The Commerce Department’s price index for personal-consumption expenditures, excluding food and energy costs, rose 2% in May from a year earlier after running below that mark every month since April 2012."
"Economists have blamed factors like weak economic demand, a strong dollar and a slowly recovering labor market for low inflation in recent years. The strong dollar makes imports cheaper, and soft labor markets hold down wages.
Structural factors are also thought to have played a role, like an aging population spending less, cheap imports due to globalization and the “Amazon effect” of consumers spending less on goods online.
But demand is picking up and unemployment falling. Many forecasters estimate the U.S. economy grew at near 4% or even faster in the second quarter, twice the rate of the 2% average for much of the expansion. More demand tends to push prices higher."
"In recent months, businesses have seen their own costs rise, in part because of high energy prices and labor shortages putting some mild upward pressure on wages.

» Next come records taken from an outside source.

Lemma run_invariant_same (db0 : SQLiteStore) (s s' : RunState) :
  articles (db s') = articles (db s) → trace s' = trace s →
  skipped_existing s' = skipped_existing s →
  run_invariant db0 s → run_invariant db0 s'.
Proof.
  intros Hdb Htr Hsk. apply (run_invariant_extend db0 s s' []).
  - by rewrite app_nil_r.
  - unfold has_url. by rewrite Hdb.
  - by rewrite Hdb.
  - rewrite Hsk. simpl. lia.
  - apply fetch_guarded_no_fetch. intros u. apply not_elem_of_nil.
  - apply skip_final_none. intros u. apply not_elem_of_nil.
  - intros u [Hin|Hin]; by apply elem_of_nil in Hin.
  - intros u Hin. by apply elem_of_nil in Hin.
Qed.

Lemma run_invariant_listing (db0 : SQLiteStore) (s s' : RunState) (v : str) :
  db s' = db s → trace s' = trace s ++ [EvListing v] →
  skipped_existing s' = skipped_existing s →
  run_invariant db0 s → run_invariant db0 s'.
Proof.
  intros Hdb Htr Hsk. apply (run_invariant_extend db0 s s' [EvListing v]).
  - done.
  - by rewrite Hdb.
  - by rewrite Hdb.
  - rewrite Hsk. simpl. lia.
  - apply fetch_guarded_no_fetch. intros u Hin.
    by apply list_elem_of_singleton in Hin.
  - apply skip_final_none. intros u Hin.
    by apply list_elem_of_singleton in Hin.
  - intros u [Hin|Hin]; by apply list_elem_of_singleton in Hin.
  - intros u Hin. by apply list_elem_of_singleton in Hin.
Qed.

(** The invariant after a candidate that was downloaded: the log grows by
    the negative answer, the download and at most one event [e] of the
    store. *)
Lemma run_invariant_checked (db0 : SQLiteStore) (s s' : RunState) (u : str)
    (d : list Event) :
  has_url (db s) u = false →
  trace s' = trace s ++ [EvHasUrl u false; EvFetch u] ++ d →
  (∀ e, e ∈ d → e = EvUpsertRaised u ∨ ∃ res, e = EvUpsert u res) →
  (∀ v, has_url (db s) v = true → has_url (db s') v = true) →
  (Forall row_ok (articles (db s)) → Forall row_ok (articles (db s'))) →
  skipped_existing s' = skipped_existing s →
  run_invariant db0 s → run_invariant db0 s'.
Proof.
  intros Hhas Htr Hd Hmono Hok Hsk.
  assert (∀ e, e ∈ [EvHasUrl u false; EvFetch u] ++ d →
            e = EvHasUrl u false ∨ e = EvFetch u ∨ e = EvUpsertRaised u
            ∨ ∃ res, e = EvUpsert u res) as Hall.
  { intros e Hin. apply elem_of_app in Hin as [Hin|Hin].
    - apply elem_of_cons in Hin as [->|Hin]; [by left|].
      apply list_elem_of_singleton in Hin as ->. right. by left.
    - destruct (Hd e Hin) as [->|?]; [right; right; by left | by do 3 right]. }
  apply (run_invariant_extend db0 s s' ([EvHasUrl u false; EvFetch u] ++ d)).
  - done.
  - done.
  - done.
  - rewrite Hsk.
    assert (filter (λ e, answered_true e = true) ([EvHasUrl u false; EvFetch u] ++ d)
            = []) as ->; [|simpl; lia].
    apply filter_none. intros e Hin.
    destruct (Hall e Hin) as [->|[->|[->|[res ->]]]]; done.
  - apply fetch_guarded_checked. intros v Hin.
    destruct (Hd _ Hin) as [?|[res ?]]; done.
  - apply skip_final_none. intros v Hin.
    destruct (Hall _ Hin) as [?|[?|[?|[res ?]]]]; done.
  - intros v [Hin|Hin]; destruct (Hall _ Hin) as [E|[E|[E|[res E]]]];
      try done; by injection E as ->.
  - intros v Hin. destruct (Hall _ Hin) as [?|[?|[?|[res ?]]]]; done.
Qed.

Now, some businesses say they are trying to pass those costs on to consumers."
"For the broader economy, hitting the 2% inflation target is “encouraging,” Michael Feroli, chief U.S. economist at JPMorgan Chase & Co., said in an interview. It means the economy is in better balance after slow growth in the wake of the severe 2007-2009 recession. However, “touching 2% isn’t grounds for victory” after the long run of low inflation, Mr. Feroli said. Fed officials “want to see it sustained.”"

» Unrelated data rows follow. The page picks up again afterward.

Lemma runSend_run env flags w w1 service :
  getGmailService env w = (w1, Ok service) ->
  let raw := Base64.EncodeToString (send_message flags) in
  runSend env flags w
  = match Messages_Send env raw with
    | None =>
        (add_events w1
           [ EvMessagesSend "me" raw;
             Stderr (check_mark +:+ " Email sent successfully to " +:+ to flags +:+ LF) ],
         Ok tt)
    | Some err =>
        (add_events w1 [EvMessagesSend "me" raw], Err ("error sending email: " +:+ err))
    end.
Proof.
  intros Hs raw. unfold runSend. erewrite bind_Ok by exact Hs. fold raw.
  unfold do_Messages_Send.
  destruct (Messages_Send env raw) as [err |] eqn:E.
  - erewrite bind_Err; [reflexivity |].
    unfold wrapping. erewrite bind_Ok by apply emit_run. reflexivity.
  - erewrite bind_Ok.
    2:{ apply wrapping_Ok. erewrite bind_Ok by apply emit_run. reflexivity. }
    rewrite emit_run. unfold add_events. simpl. now rewrite <- app_assoc.
Qed.

(** Nothing is sent when no service could be obtained. *)
Lemma runSend_without_service env flags w w1 e :
  getGmailService env w = (w1, Err e) -> runSend env flags w = (w1, Err e).
Proof. intros Hs. unfold runSend. now erewrite bind_Err by exact Hs. Qed.

(** C4. Once the service is there, [runSend] hands to the send call the
    base64url encoding of the header lines To, Cc (when not empty), Bcc
    (when not empty) and Subject, each ended by CR LF, then an empty line,
    then the body; decoding it gives that text back.  For [--to a@x.com
    --subject Hi --body Hello] without cc and bcc the text is exactly
    ["To: a@x.com\r\nSubject: Hi\r\n\r\nHello"]. *)
Theorem runSend_raw_payload
    (env : Env) (flags : SendFlags) (w w1 : World) (service : Service) :
  getGmailService env w = (w1, Ok service) ->
  let raw := Base64.EncodeToString (mime_text flags) in
  runSend env flags w
  = match Messages_Send env raw with
    | None =>
        (add_events w1
           [ EvMessagesSend "me" raw;
             Stderr (check_mark +:+ " Email sent successfully to " +:+ to flags +:+ LF) ],
         Ok tt)
    | Some err =>
        (add_events w1 [EvMessagesSend "me" raw], Err ("error sending email: " +:+ err))
    end
  /\ Base64.DecodeString raw = Some (mime_text flags)
  /\ (to flags = "a@x.com" -> subject flags = "Hi" -> body flags = "Hello" ->
      cc flags = "" -> bcc flags = "" ->
      mime_text flags = "To: a@x.com" +:+ CRLF +:+ "Subject: Hi" +:+ CRLF +:+ CRLF +:+ "Hello"
      /\ raw = "VG86IGFAeC5jb20NClN1YmplY3Q6IEhpDQoNCkhlbGxv").
Proof.
  intros Hs raw. split; [| split].
  - unfold raw. rewrite <- send_message_mime_text.
    exact (runSend_run env flags w w1 service Hs).
  - apply Base64Facts.DecodeString_EncodeToString.
  - intros Hto Hsub Hbody Hcc Hbcc.
    assert (Hm : mime_text flags
                 = "To: a@x.com" +:+ CRLF +:+ "Subject: Hi" +:+ CRLF +:+ CRLF +:+ "Hello").
    { unfold mime_text, header_lines. now rewrite Hto, Hsub, Hbody, Hcc, Hbcc. }
    split; [exact Hm |]. unfold raw. now rewrite Hm.
Qed.

Lemma runSend_raw_payload_witness :
  runSend (sample_env Timeout None) plain_send signed_in_world
  = (add_events signed_in_world
       [ EvMessagesSend "me" "VG86IGFAeC5jb20NClN1YmplY3Q6IEhpDQoNCkhlbGxv";
         Stderr (check_mark +:+ " Email sent successfully to a@x.com" +:+ LF) ],
     Ok tt)
  /\ Base64.DecodeString "VG86IGFAeC5jb20NClN1YmplY3Q6IEhpDQoNCkhlbGxv"
     = Some ("To: a@x.com" +:+ CRLF +:+ "Subject: Hi" +:+ CRLF +:+ CRLF +:+ "Hello").
Proof.
  destruct (runSend_raw_payload (sample_env Timeout None) plain_send signed_in_world
              signed_in_world
              (mkService (mkClient sample_config (Some sample_token))) eq_refl)
    as (Hrun & Hdec & Hex).
  destruct (Hex eq_refl eq_refl eq_refl eq_refl eq_refl) as [Hm Hraw].
  rewrite Hraw in Hrun, Hdec. rewrite Hm in Hdec. split; [exact Hrun | exact Hdec].
Defined.

(** C5. Two invocations of [send] that agree on to, cc, bcc, subject and
    body behave alike whatever their [--attach] values are: the same raw
    message is submitted, and the same result comes back. *)
Theorem runSend_ignores_attach (env : Env) (f1 f2 : SendFlags) (w : World) :
  to f1 = to f2 -> cc f1 = cc f2 -> bcc f1 = bcc f2 ->
  subject f1 = subject f2 -> body f1 = body f2 ->
  runSend env f1 w = runSend env f2 w
  /\ send_message f1 = send_message f2.
Proof.
  intros Hto Hcc Hbcc Hsub Hbody.
  assert (Hm : send_message f1 = send_message f2).
  { unfold send_message. now rewrite Hto, Hcc, Hbcc, Hsub, Hbody. }
  split; [| exact Hm]. unfold runSend. now rewrite Hm, Hto.
Qed.

Lemma runSend_ignores_attach_witness :
  attach plain_send <> attach send_with_attachments
  /\ runSend (sample_env Timeout None) plain_send signed_in_world
     = runSend (sample_env Timeout None) send_with_attachments signed_in_world.
Proof.
  split; [discriminate |].
  exact (proj1 (runSend_ignores_attach (sample_env Timeout None) plain_send
                  send_with_attachments signed_in_world
                  eq_refl eq_refl eq_refl eq_refl eq_refl)).
Defined.

(** ** The authorization flow *)

Lemma getTokenFromWeb_run env config w :
  getTokenFromWeb env config w = after_launch env config (launched env config w).
Proof.
  unfold getTokenFromWeb, after_launch, launched, launch_events, listener_up.
  fold (redirected config).
  unfold mbind at 1 2 3 4. unfold M_bind at 1 2 3 4. unfold start_server, emit. simpl.
  destruct (browser_command (GOOS env) _) as [[name args] |]; simpl;
    rewrite <- ?app_assoc; reflexivity.
Qed.

(** The flow after a callback that carries a code. *)
Lemma after_launch_code env config w r :
  arrival env = Callback r -> Query_Get r "code" <> "" ->
  after_launch env config w
  = let code := Query_Get r "code" in
    let w1 := stopped (add_events w [EvRespond "text/html" success_page; EvShutdown]) in
    match Exchange env (redirected config) code with
    | Ok tok =>
        (add_events w1 [EvExchange code; Stdout (LF +:+ "Authentication successful!" +:+ LF)],
         Ok (redirected config, tok))
    | Err e =>
        (add_events w1 [EvExchange code], Err ("unable to retrieve token from web: " +:+ e))
    end.
Proof.
  intros Ha Hcode. apply String.eqb_neq in Hcode.
  unfold after_launch, await_code, oauth2callback. rewrite Ha, Hcode.
  unfold mbind, M_bind, wrapping, do_Exchange, server_Shutdown, emit, outcome, mbind, M_bind,
    add_events, stopped. simpl.
  destruct (Exchange env (redirected config) (Query_Get r "code")); simpl;
    rewrite <- ?app_assoc; reflexivity.
Qed.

See also Analysis: What Will the Fed Do With an Overshoot? Officials now see unemployment dropping to 3.5% by late 2019, a full percentage point below their estimate of where it should be in the long run by Greg Ip of The WSJ. Excerpts:
"we are learning about the real location of the natural rate of unemployment as we go,”" [chairman Powell said]
"Officials’ estimates of the natural rate have dropped in the past two years, but their projection for unemployment by the end of 2019 has dropped even more, and even that may prove pessimistic if the usual relationship between unemployment and economic growth holds"
"The Fed can’t realistically move inflation much this year or next given the lags in monetary policy, but by 2020, it can. It could in theory raise interest rates by enough to slow the economy and cool the labor market so that inflation is 2% instead of 2.1% in 2020."
"For these projections to make sense, Fed officials must either raise their inflation target, assume some serendipitous boost to the economy’s potential growth rate or decline in the natural unemployment rate, abandon their economic models, or run much tighter monetary policy, especially after 2020."